Once you reach the line containing "unfold auto_phase, auto_decision, mbind, io_bind." in the entries below, write out that line and each one after it down to the line containing "advance (d_sched d)", exactly and with nothing added.

Items from a data source
━━━━━━

Lemma auto_phase_halves cfg perms interval last u w :
  auto_phase random_hash cfg perms interval last u w
  = ('(la, asked) ← auto_decision cfg perms interval last u;
     match asked with
     | None => mret (la, None)
     | Some (_, Some reason) => mret (la, Some (Err (RefusedConflict reason)))
     | Some (packages, None) => r ← request_commit AUTOMATIC packages u; mret (la, Some r)
     end) w.
Proof.
  unfold auto_phase, auto_decision, mbind, io_bind. destruct (apply_inputs u w) as [[has pending] w1].
  assert (H : ∀ since w2,
    (if should_auto_apply perms has pending since interval then
       now ← time_now; r ← request_apply random_hash cfg AUTOMATIC false u; mret (Some now, Some r)
     else mret (last, None)) w2
    = ('(la, asked) ← (if should_auto_apply perms has pending since interval then
           now ← time_now; x ← request_decision cfg u; mret (Some now, Some x)
         else mret (last, None));
       match asked with
       | None => mret (la, None)
       | Some (_, Some reason) => mret (la, Some (Err (RefusedConflict reason)))
       | Some (packages, None) => r ← request_commit AUTOMATIC packages u; mret (la, Some r)
       end) w2).
  { intros since w2. destruct (should_auto_apply _ _ _ _ _); [|done]. unfold mbind, io_bind.
    destruct (time_now w2) as [now w3]. rewrite request_apply_halves. unfold mbind, io_bind.
    destruct (request_decision cfg u w3) as [[packages [reason|]] w4]; [done|].
    cbn.
    by destruct (request_commit AUTOMATIC packages u w4) as [r w5]. }
  unfold mbind, io_bind in H. destruct last as [t|]; [destruct (elapsed t w1) as [e w2]|]; apply H.
Qed.
Lemma advance_answers a w d sc p ap asked w' w1 :
  shows a w → good_daemon (offered a) d →
  advance (d_sched d) (d_pass d) (d_app d) w = ((sc, p, ap, asked), w') → stops w w' w1 →
  answers a (mkSys w' (Some (mkRunning ap sc p (d_admitted d) (asked_for asked ++ d_tickets d)))) w1.
Proof.
  intros Ha Hd H Hs.
  pose proof (through_inv _ _ _ _ _ (through_advance _ _ _ _ (store_in_good _ _ _ (gd_updates _ _ Hd)))
    (shows_tidy _ _ Ha) H) as Hp.
  destruct (advance_inv _ _ _ _ _ _ _ _ Hd H) as ((new & C & I) & Hl & Hsn & ns & Hns & Hu & Hau).
  destruct (offer_steps a w ns Hns Ha) as (a1 & S1 & O1 & Ha1).
  destruct (answers_quiet a1 w w' w1 new (Some (mkRunning ap sc p (d_admitted d) (asked_for asked ++ d_tickets d))))
    as (a2 & S2 & Ha2 & Hd2); try done.
  - intros d' [= <-]. rewrite O1. apply (good_more _ ns) in Hd as [_ _ _ ? ?].
    split; try done. by apply Forall_app.
  - exists a2. split; [by etrans|done].
Qed.

Lemma decide_answers a w d l c k (dry : bool) packages block w' w1 :
  shows a w → good_daemon (offered a) d → d_admitted d = l ++ c :: k →
  request_decision (AppState.config (d_app d)) (AppState.updates (d_app d)) w = ((packages, block), w') →
  stops w w' w1 →
  answers a (mkSys w' (Some (mkRunning (d_app d) (d_sched d) (d_pass d) (l ++ k)
    ((if dry then [] else ticket_for c packages block) ++ d_tickets d)))) w1.
Proof.
  intros Ha [Hu Hl Hsn Hc Ht] Had H Hs. rewrite Had in Hc. apply Forall_take_out in Hc as [Hec Hc].
  pose proof (decision_passes _ _ _ _ _ _ _ eq_refl (shows_tidy _ _ Ha) H) as Hp.
  destruct (request_decision_inv _ _ _ _ _ _ H) as (-> & C & Hb).
  eapply (answers_quiet a w w' w1 [DATE]); try done. intros d' [= <-]. split; try done. cbn [d_tickets d_app].
  apply Forall_app. split; [|done]. destruct dry; [constructor|].
  eapply decided_ticket; try done; [apply Hl|]. intros Hn.
  destruct (Hb Hn) as (Hw & t & w0 & Et & Hper). split; [done|]. exists t. split; [by exists w, w0|done].
Qed.

Lemma commit_answers a w d l t k r w' w1 :
  shows a w → good_daemon (offered a) d → d_tickets d = l ++ t :: k →
  request_commit random_hash (tk_caller t) (tk_packages t) (AppState.updates (d_app d)) w = (r, w') →
  stops w w' w1 → answers a (mkSys w' (Some (mkRunning (d_app d) (d_sched d) (d_pass d) (d_admitted d) (l ++ k)))) w1.
Proof.
  intros Ha [Hu Hl Hsn Hc Ht] Htk H Hs. rewrite Htk in Ht. apply Forall_take_out in Ht as [Hgt Ht].
  assert (Htt : tidy rq rs st (λ _, True) (files w)) by (split; [apply Ha|done]).
  destruct (commit_passes rq rs st random_hash _ _ _ _ _ _ (gu_request _ _ Hu) Htt H)
    as (C & id & now & Hid & Hp).
  destruct (ask_stop a w w' w1 _ [] Ha (gt_permitted _ _ Hgt) (ticket_request _ _ id now Hgt Hid) Hp C eq_refl Hs)
    as (a' & S & O & Ha').
  exists a'. split; [done|]. split; [done|]. intros d' [= <-]. rewrite O. by split.
Qed.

━━━━━━

[ANSWER TO THIS PROBLEM]
  unfold auto_phase, auto_decision, mbind, io_bind. destruct (apply_inputs u w) as [[has pending] w1].
  assert (H : ∀ since w2,
    (if should_auto_apply perms has pending since interval then
       now ← time_now; r ← request_apply random_hash cfg AUTOMATIC false u; mret (Some now, Some r)
     else mret (last, None)) w2
    = ('(la, asked) ← (if should_auto_apply perms has pending since interval then
           now ← time_now; x ← request_decision cfg u; mret (Some now, Some x)
         else mret (last, None));
       match asked with
       | None => mret (la, None)
       | Some (_, Some reason) => mret (la, Some (Err (RefusedConflict reason)))
       | Some (packages, None) => r ← request_commit AUTOMATIC packages u; mret (la, Some r)
       end) w2).
  { intros since w2. destruct (should_auto_apply _ _ _ _ _); [|done]. unfold mbind, io_bind.
    destruct (time_now w2) as [now w3]. rewrite request_apply_halves. unfold mbind, io_bind.
    destruct (request_decision cfg u w3) as [[packages [reason|]] w4]; [done|].
    cbn.
    by destruct (request_commit AUTOMATIC packages u w4) as [r w5]. }
  unfold mbind, io_bind in H. destruct last as [t|]; [destruct (elapsed t w1) as [e w2]|]; apply H.
Qed.
Lemma advance_answers a w d sc p ap asked w' w1 :
  shows a w → good_daemon (offered a) d →
  advance (d_sched d) (d_pass d) (d_app d) w = ((sc, p, ap, asked), w') → stops w w' w1 →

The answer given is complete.